The study, which presented a model of how bacteria balance peptidoglycan production and hydrolysis and shed new light on how antibiotics target the cell wall to kill bacteria, was published in an article in the Proceedings of the National Academy of Sciences, titled “Demonstration of the role of cell wall homeostasis in Staphylococcus aureus growth and the action of bactericidal antibiotics.” The scientists plan to exploit the insights revealed in the study to create new therapeutics for antibiotic-resistant superbugs.
The first documented penicillin treatment was carried out in Sheffield in 1930 by Cecil George Paine, a member of the University’s pathology department. Paine treated an eye infection with a crude filtrate from a penicillin-producing mold supplied by his lecturer, Alexander Fleming.
“Penicillin and other antibiotics in its class have been a centerpiece of human healthcare for over 80 years and have saved over 200 million lives. However, their use is severely threatened by the global spread of antimicrobial resistance,” said Simon Foster, PhD, from the University of Sheffield’s School of Biosciences. “Concentrating on the superbug MRSA [methicillin resistant S. aureus], our research revealed that the antibiotics lead to the formation of small holes that span the cell wall that gradually enlarge as part of growth-associated processes, eventually killing the bacteria. We also identified some of the enzymes that are involved in making the holes.”
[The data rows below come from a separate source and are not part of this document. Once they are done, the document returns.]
(** A file whose two meta pages hold the valid records [mt] and, one
    transaction or more before it, [old]. *)
Record meta_slots (f : list byte) (mt old : meta) : Prop := {
  ms_new : meta_read f (txid_ mt mod 2 * 4096 + PAGEHEADERSIZE) = Ok mt;
  ms_old : meta_read f ((1 - txid_ mt mod 2) * 4096 + PAGEHEADERSIZE) = Ok old;
  ms_valid : validate mt = true;
  ms_old_valid : validate old = true;
  ms_newer : txid_ old < txid_ mt;
  ms_length : 8192 <= Z.of_nat (length f) <= 2 ^ 30;
}.

Lemma slot_zero f mt old : meta_slots f mt old ->
  exists m, meta_read f PAGEHEADERSIZE = Ok m /\ validate m = true.
Proof.
  intros [Hn Ho Hv Hov _ _]. pose proof (Z.mod_pos_bound (txid_ mt) 2 ltac:(lia)).
  assert (txid_ mt mod 2 = 0 \/ txid_ mt mod 2 = 1) as [E|E] by lia; rewrite E in *; [by exists mt|by exists old].
Qed.

Lemma new_file_slots m : new_file DEFAULTPAGESIZE m ->
  meta_slots m (init_meta DEFAULTPAGESIZE 1) (init_meta DEFAULTPAGESIZE 0).
Proof. intros Hm. pose proof (nf_length _ _ Hm). unfold DEFAULTPAGESIZE in *. split; try apply Hm; done || lia. Qed.

Lemma new_file_freelist f ps m : new_file ps m ->
  FreeList.read f m (2 * ps) = Ok (reindex (mkFreeList [] (pending_ f) (cache_ f))).
Proof. intros Hm. unfold FreeList.read. destruct (nf_counts _ _ Hm) as [-> _]. done. Qed.

(** [Init] overwrites the first four pages of whatever file there is. *)
Lemma Init_writes `{Env} w :
  env_syscall (length (w_calls w)) = true -> (forall k len, env_pwrite k len = len) -> 80 <= env_getpagesize < 2 ^ 30 ->
  exists m w', Init w = Ok (0, w') /\ init_pages env_getpagesize = Ok m /\ new_file env_getpagesize m /\
    w_file w' = file_write (w_file w) 0 m /\
    w_db w' = dset_filesz_ (4 * env_getpagesize) (dset_DB_pageSize_ env_getpagesize (w_db w)) /\
    w_map w' = w_map w /\ w_gen w' = w_gen w /\ w_txs w' = w_txs w /\
    w_calls w' = (if env_syscall (S (length (w_calls w))) then Fsync else OtherCall) :: Pwrite 0 m :: w_calls w.
Proof.
  intros Hsys Hpw Hps. destruct (init_pages_ok env_getpagesize) as (m&Hm&Hnew); [lia|].
  pose proof (nf_length _ _ Hnew) as Hlen. unfold Init.
  erewrite bindM_ok by apply upd_db_ok. cbn beta.
  erewrite bindM_ok by (apply lift_ok; exact Hm). cbn beta.
  erewrite bindM_ok.
  2:{ unfold writeAt. erewrite bindM_ok by apply gets_ok. cbn beta zeta. rewrite Hpw, Z.min_id, Nat2Z.id, firstn_all.
      erewrite bindM_ok by reflexivity. cbn beta. cbn [w_calls wset_w_db]. rewrite Hsys. reflexivity. }
  cbn beta. rewrite Z.eqb_refl. cbn [negb].
  erewrite bindM_ok by reflexivity. cbn beta.
  erewrite bindM_ok by apply upd_db_ok. cbn beta.
  exists m. eexists. split; [reflexivity|]. do 2 (split; [done|]).
  cbn [w_file w_db w_map w_gen w_txs w_calls wset_w_db wset_w_calls wset_w_file].
  rewrite wrap_id, Hlen by lia. by split_and!.
Qed.

(** The state once [Open] has taken the lock file, and opened and measured
    the database file, [stat] being what [fstat] gave. *)
Definition begin_open (opts : Options) (fd : Z) (stat : bool) (w : World) : World :=
  wset_w_calls (OtherCall :: OtherCall :: OtherCall :: w_calls w) (wset_w_db
    (dset_filesz_ (wrap32 (GetFileSize (if stat then Some (Z.of_nat (length (w_file w))) else None))) (dset_file_ fd
      (dset_readOnly_ (ReadOnly opts || readOnly_ (w_db w)) (dset_AllocSize_ DEFAULTALLOCSIZE
        (dset_NoGrowSync_ (NoGrowSync opts) (dset_opened_ true (w_db w))))))) w).

Lemma Open_begin `{Env} w opts fd :
  file_ (w_db w) = 0 -> env_syscall (length (w_calls w)) = true -> env_syscall (S (length (w_calls w))) = true ->
  let w3 := begin_open opts fd (env_syscall (2 + length (w_calls w))) w in
  Open opts fd w = (r ← (if filesz_ (w_db w3) =? 0 then Init else ret 0);
    if negb (r =? 0) then give_up_open else open_pages opts) w3.
Proof.
  intros Hfd Hlock Hopen w3. unfold Open. erewrite bindM_ok by apply get_db_ok. cbn beta. rewrite Hfd. cbn [Z.ltb Z.compare].
  erewrite bindM_ok by apply syscall_other. cbn beta. rewrite Hlock. cbn [negb]. unfold Open_locked.
  erewrite bindM_ok by apply upd_db_ok. cbn beta. erewrite bindM_ok by apply upd_db_ok. cbn beta.
  erewrite bindM_ok by apply upd_db_ok. cbn beta.
  match goal with |- context [(_ ≫= _) ?w0] => set (w1 := w0) end.
  assert ((if ReadOnly opts then upd_db (dset_readOnly_ true) else ret tt) w1 =
    Ok (tt, wset_w_db (dset_readOnly_ (ReadOnly opts || readOnly_ (w_db w)) (w_db w1)) w1)) as Hro.
  { destruct (ReadOnly opts); [reflexivity|]. unfold w1. by destruct w as [? ? ? [] ? ? ? ? ?]. }
  erewrite bindM_ok by exact Hro. cbn beta.
  erewrite bindM_ok by apply syscall_other. cbn beta. cbn [w_calls w1 wset_w_db wset_w_calls length]. rewrite Hopen.
  erewrite bindM_ok by apply upd_db_ok. cbn beta iota. cbn [negb].
  erewrite bindM_ok by apply syscall_other. cbn beta.
  erewrite bindM_ok by apply gets_ok. cbn beta iota.
  erewrite bindM_ok by apply upd_db_ok. cbn beta. erewrite bindM_ok by apply get_db_ok. reflexivity.
Qed.

Section new_file.
Context `{Env}.
Hypothesis calls_succeed : forall k, env_syscall k = true.
Hypothesis pwrite_whole : forall k len, env_pwrite k len = len.
#[local] Set Default Proof Using "All".

Lemma syscall_true c w : syscall c w = Ok (true, wset_w_calls (c :: w_calls w) w).
Proof using calls_succeed. unfold syscall. by rewrite calls_succeed. Qed.

(** [Init] on an empty file. *)
Lemma Init_ok w :
  w_file w = [] -> 80 <= env_getpagesize < 2 ^ 30 ->
  exists m w', Init w = Ok (0, w') /\ init_pages env_getpagesize = Ok m /\ new_file env_getpagesize m /\ w_file w' = m /\
    w_db w' = dset_filesz_ (4 * env_getpagesize) (dset_DB_pageSize_ env_getpagesize (w_db w)) /\
    w_map w' = w_map w /\ w_gen w' = w_gen w /\ w_txs w' = w_txs w /\ w_calls w' = Fsync :: Pwrite 0 m :: w_calls w.
Proof.
  intros Hf Hps. destruct (Init_writes w) as (m&w'&Hrun&Hm&Hnew&Hf'&Hrest); [done|done|done|].
  exists m, w'. rewrite calls_succeed in Hrest. do 3 (split; [done|]). split; [|exact Hrest].
  rewrite Hf', Hf. unfold file_write. cbn. rewrite drop_ge by (cbn; lia). by rewrite app_nil_r.
Qed.

(** [initMeta] on a file with valid meta pages, not yet mapped. *)
Lemma initMeta_ok w sz mt old :
  meta_slots (w_file w) mt old -> w_map w = None -> rwtx_ (w_db w) = None ->
  mmapWriter_ (w_db w) = false -> mmapReaders_ (w_db w) = 0%nat ->
  DB_pageSize_ (w_db w) = DEFAULTPAGESIZE -> filesz_ (w_db w) = Z.of_nat (length (w_file w)) -> 0 <= sz <= 2 ^ 30 ->
  exists i, 15 <= i <= 30 /\ Z.of_nat (length (w_file w)) <= 2 ^ i /\ sz <= 2 ^ i /\ initMeta sz w = Ok (0,
    wset_w_calls (OtherCall :: OtherCall :: w_calls w) (wset_w_gen (S (w_gen w)) (wset_w_map (Some (2 ^ i)) (wset_w_db
      (dset_meta0_ (Some (PMap (S (w_gen w)) 16)) (dset_meta1_ (Some (PMap (S (w_gen w)) 4112))
        (dset_datasz_ (2 ^ i) (w_db w)))) w)))).
Proof.
  intros Hslots Hmap Hrw Hwr Hrd Hps Hfsz Hsz. unfold DEFAULTPAGESIZE in *.
  destruct (slot_zero _ _ _ Hslots) as (m0&Hm0&Hv0). pose proof (ms_length _ _ _ Hslots) as Hlen.
  destruct (getMmapSize_ok (Z.max (filesz_ (w_db w)) sz)) as (i&Hi&Hir&Hle); [lia|].
  exists i. split; [done|]. do 2 (split; [lia|]). unfold initMeta, getMmapWLock.
  erewrite bindM_ok.
  2:{ erewrite bindM_ok by apply get_db_ok. cbn beta. rewrite Hwr, Hrd. reflexivity. }
  cbn beta. erewrite bindM_ok by reflexivity. cbn beta.
  erewrite bindM_ok.
  2:{ unfold initMeta_locked. erewrite bindM_ok by apply get_db_ok. cbn beta.
      cbn [w_db wset_w_db filesz_ DB_pageSize_ dset_mmapWriter_]. rewrite Hps.
      change (wrap32 (4096 * 2)) with 8192. rewrite (proj2 (Z.ltb_ge (filesz_ (w_db w)) 8192)) by lia.
      erewrite bindM_ok by (apply lift_ok; exact Hi). cbn beta iota.
      cbn [negb Z.eqb rwtx_ dset_mmapWriter_]. rewrite Hrw.
      erewrite bindM_ok by reflexivity. cbn beta. unfold DbMunmap.
      erewrite bindM_ok.
      2:{ erewrite bindM_ok by apply gets_ok. cbn beta. cbn [w_map wset_w_db]. rewrite Hmap. reflexivity. }
      cbn [negb]. unfold mmapDbFile.
      erewrite bindM_ok.
      2:{ erewrite bindM_ok by apply syscall_true. cbn [negb]. erewrite bindM_ok by apply syscall_true.
          cbn beta. erewrite bindM_ok by reflexivity. cbn beta. erewrite bindM_ok by apply upd_db_ok. reflexivity. }
      cbn [negb]. erewrite bindM_ok by reflexivity. cbn beta.
      erewrite bindM_ok.
      2:{ apply (reads_ok (fun w => meta_at w (meta0_ (w_db w)))).
          transitivity (meta_read (w_file w) PAGEHEADERSIZE); [|exact Hm0].
          etransitivity; [|apply (on_page_map (wset_w_gen (S (w_gen w)) (wset_w_map (Some (2 ^ i)) w))
            PAGEHEADERSIZE (2 ^ i)); [done|cbn; lia]]. reflexivity. }
      cbn beta. rewrite Hv0. reflexivity. }
  destruct w as [? ? ? d ? ? ? ? ?]. destruct d. cbn in *. subst. reflexivity.
Qed.

(** [Open] from the first page on, of a file with valid meta pages and a free
    list's page that reads. *)
Lemma open_pages_ok w opts mt old F :
  meta_slots (w_file w) mt old -> w_map w = None -> rwtx_ (w_db w) = None ->
  mmapWriter_ (w_db w) = false -> mmapReaders_ (w_db w) = 0%nat ->
  filesz_ (w_db w) = Z.of_nat (length (w_file w)) -> 0 <= InitialMMapSize opts <= 2 ^ 30 ->
  0 <= freeListPageNumber_ mt < 2 ^ 32 ->
  FreeList.read (freeList_ (w_db w)) (w_file w) (freeListPageNumber_ mt * 4096) = Ok F ->
  exists i w', open_pages opts w = Ok (0, w') /\ DB_getMeta w' = Ok mt /\
    15 <= i <= 30 /\ Z.of_nat (length (w_file w)) <= 2 ^ i /\ InitialMMapSize opts <= 2 ^ i /\
    w_file w' = w_file w /\ w_map w' = Some (2 ^ i) /\ w_gen w' = S (w_gen w) /\ w_txs w' = w_txs w /\
    w_calls w' = replicate 3 OtherCall ++ w_calls w /\ w_db w' = dset_freeList_ F
      (dset_meta0_ (Some (PMap (S (w_gen w)) 16)) (dset_meta1_ (Some (PMap (S (w_gen w)) 4112))
        (dset_datasz_ (2 ^ i) (dset_DB_pageSize_ DEFAULTPAGESIZE (w_db w))))).
Proof.
  intros Hslots Hmap Hrw Hwr Hrd Hfsz Hsz Hfp HF. unfold open_pages.
  destruct (slot_zero _ _ _ Hslots) as (m0&Hm0&Hv0). pose proof (ms_length _ _ _ Hslots) as Hlen.
  erewrite bindM_ok by apply syscall_true. cbn [negb].
  erewrite bindM_ok by apply gets_ok. cbn beta.
  assert (meta_read (read_first_page w) PAGEHEADERSIZE = Ok m0) as Hfirst.
  { unfold read_first_page. rewrite take_app_le by lia. apply meta_read_take; unfold METASIZE, PAGEHEADERSIZE; try done; lia. }
  change (read_first_page (wset_w_calls _ w)) with (read_first_page w).
  erewrite bindM_ok by (apply lift_ok; exact Hfirst). cbn beta.
  erewrite bindM_ok by apply upd_db_ok. cbn beta. rewrite Hv0.
  match goal with |- context [(_ ≫= _) ?w0] => set (w1 := w0) end.
  destruct (initMeta_ok w1 (InitialMMapSize opts) mt old) as (i&Hi&Hli&Hsi&Hrun); [done..|].
  erewrite bindM_ok by exact Hrun. cbn [Z.eqb].
  match goal with |- context [(_ ≫= _) ?w0] => set (w2 := w0) end.
  assert (2 ^ 15 <= 2 ^ i) as H15 by (apply Z.pow_le_mono_r; lia).
  assert (DB_getMeta w2 = Ok mt) as Hgm.
  { pose proof (Z.mod_pos_bound (txid_ mt) 2 ltac:(lia)).
    eapply (DB_getMeta_slots w2 (2 ^ i) mt old (txid_ mt mod 2)); [done|done|done|lia|cbn; lia|lia|..]; apply Hslots. }
  erewrite bindM_ok by (apply (reads_ok DB_getMeta); exact Hgm). cbn beta.
  erewrite bindM_ok by apply gets_ok. cbn beta. erewrite bindM_ok by apply get_db_ok. cbn beta.
  erewrite bindM_ok.
  2:{ match goal with |- page_read ?p ?g ?w0 = _ => apply (reads_ok (fun w => on_page w p g)) end.
      unfold getPagePtr. cbn [DB_pageSize_ w_db w2 wset_w_db wset_w_calls wset_w_gen wset_w_map w1 dset_meta0_ dset_meta1_
        dset_datasz_ dset_DB_pageSize_]. unfold DEFAULTPAGESIZE. rewrite wrap_id by lia.
      etransitivity; [apply (on_page_map w2 _ (2 ^ i)); [done|exact Hli]|]. exact HF. }
  cbn beta. erewrite bindM_ok by apply upd_db_ok. cbn beta.
  exists i. eexists. split; [reflexivity|]. split_and!; try done; lia.
Qed.
End new_file.
(* ===== verification/Commit.v ===== *)
(** * Commit.v: committing buckets of one leaf each

    [Tx::commit] from its first line to its last (src/src/Bolt/tx.cc): after
    the spill of the buckets (Spill.v) come the free list's page, the growth of
    the file, the dirty pages, any number of them, and the meta page. *)
From S2P Require Import Bytes.
From S2P Require Import Page.
From S2P Require Import FreeList.
From S2P Require Import Meta.
From S2P Require Import Node.
From S2P Require Import World.
From S2P Require Import Disk.
From S2P Require Import Pager.
From S2P Require Import Tree.
From S2P Require Import Cursor.
From S2P Require Import Traversal.
From S2P Require Import Image.
From S2P Require Import Alloc.
From S2P Require Import Bucket.
From S2P Require Import Tx.
From S2P Require Import DB.
From S2P Require Import Stage.
From S2P Require Import Spill.

(** ** Growing the file *)

(** What growing does: the file keeps its bytes. *)
Record grown (f f' : list byte) : Prop := {
  gr_length : (length f <= length f')%nat;
  gr_slice : forall o n x, slice f o n = Ok x -> slice f' o n = Ok x;
}.

Lemma grown_refl f : grown f f.
Proof. by split. Qed.

(** [f'] is no longer than [f], or than [n] bytes. *)
Definition at_most (f f' : list byte) (n : Z) : Prop := Z.of_nat (length f') <= Z.max (Z.of_nat (length f)) n.
(* ===== verification/Update.v ===== *)
(** * Update.v: update transactions from end to end

    [DB::update] over a database of leaf pages: the transaction begins on the
    current version, the callback changes leaves in memory, the commit makes the next version durable, and the writer's lock is free again.  The
    callback is any that meets the contract [writes]; the programs of
    Program.v do. *)
From S2P Require Import Bytes.
From S2P Require Import BinSearch.
From S2P Require Import Page.
From S2P Require Import FreeList.
From S2P Require Import Mvcc.
From S2P Require Import Meta.
From S2P Require Import Node.
From S2P Require Import World.
From S2P Require Import Pager.
From S2P Require Import Tree.
From S2P Require Import Cursor.
From S2P Require Import Traversal.
From S2P Require Import Image.
From S2P Require Import Alloc.
From S2P Require Import Bucket.
From S2P Require Import Tx.
From S2P Require Import DB.
From S2P Require Import Stage.
From S2P Require Import Spill.
From S2P Require Import Commit.

(** ** The contract of a callback *)

(** The write transaction [t] as the callback of [update] finds it, with the
    root bucket [b]. *)
Record fresh_write_tx (w : World) (t : txptr) (b : bptr) (mt : meta) : Prop := {
  fw_rwtx : rwtx_ (w_db w) = Some t;
  fw_tx : tx_of w t = Ok (tset_managed_ true (begun true b mt));
  fw_bucket : bucket_of w b = Ok (root_bucket t mt);
}.

(** The next version fits the mapping without a remap, when its leaves take at
    most [k] pages at the end of the file. *)
Definition has_room (w : World) (mt : meta) (k : Z) : Prop :=
  (totalPageNumber_ mt + k + pages_for (24 + 8 * totalPageNumber_ mt) + 1) * 4096 <= datasz_ (w_db w).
In their earlier studies, the team described the molecular architecture of the peptidoglycan mesh using atomic force microscopy, as an expanded hydrogel whose external surface is a porous open network but whose internal surface is smoother and denser. Based on this architecture the scientists determined the role of coordinated peptidoglycan synthesis and hydrolysis in S. aureus growth, division, and antibiotics-induced bactericidal action, in their current study.
“Both methicillin and vancomycin treatment leads to the appearance of perforating holes throughout the cell wall due to peptidoglycan hydrolases,” the authors noted.
Methicillin alone also results in plasmolysis—a process where the protoplasm shrinks away from the cell wall. During bacterial cell division, an extension of the cell wall called the septum forms down the middle of the cell with each new partition resulting in an independent cell. Methicillin also causes swollen and misshapen septa—a process that is inhibited by vancomycin.
The authors showed that while the inhibition of peptidoglycan hydrolase activity in the presence of cell wall antibiotics reduces killing, the deregulation of hydrolase activity brought about by the loss of teichoic acids—a copolymer that fortifies bacterial cell walls—increases the death rate.
Based on these findings and how the enzymes involved in making holes in the cell wall are controlled, the scientists also showed the efficacy of a novel combination therapy against S. aureus.
Foster added, “Our findings get to the heart of understanding how existing antibiotics work and give us new avenues for further treatment developments in the face of the global pandemic of antimicrobial resistance.”
The study showed that the independent regulation of cell wall synthesis and hydrolysis in S. aureus results in growth, equilibrium, or death, and points to new means of controlling this deadly pathogen.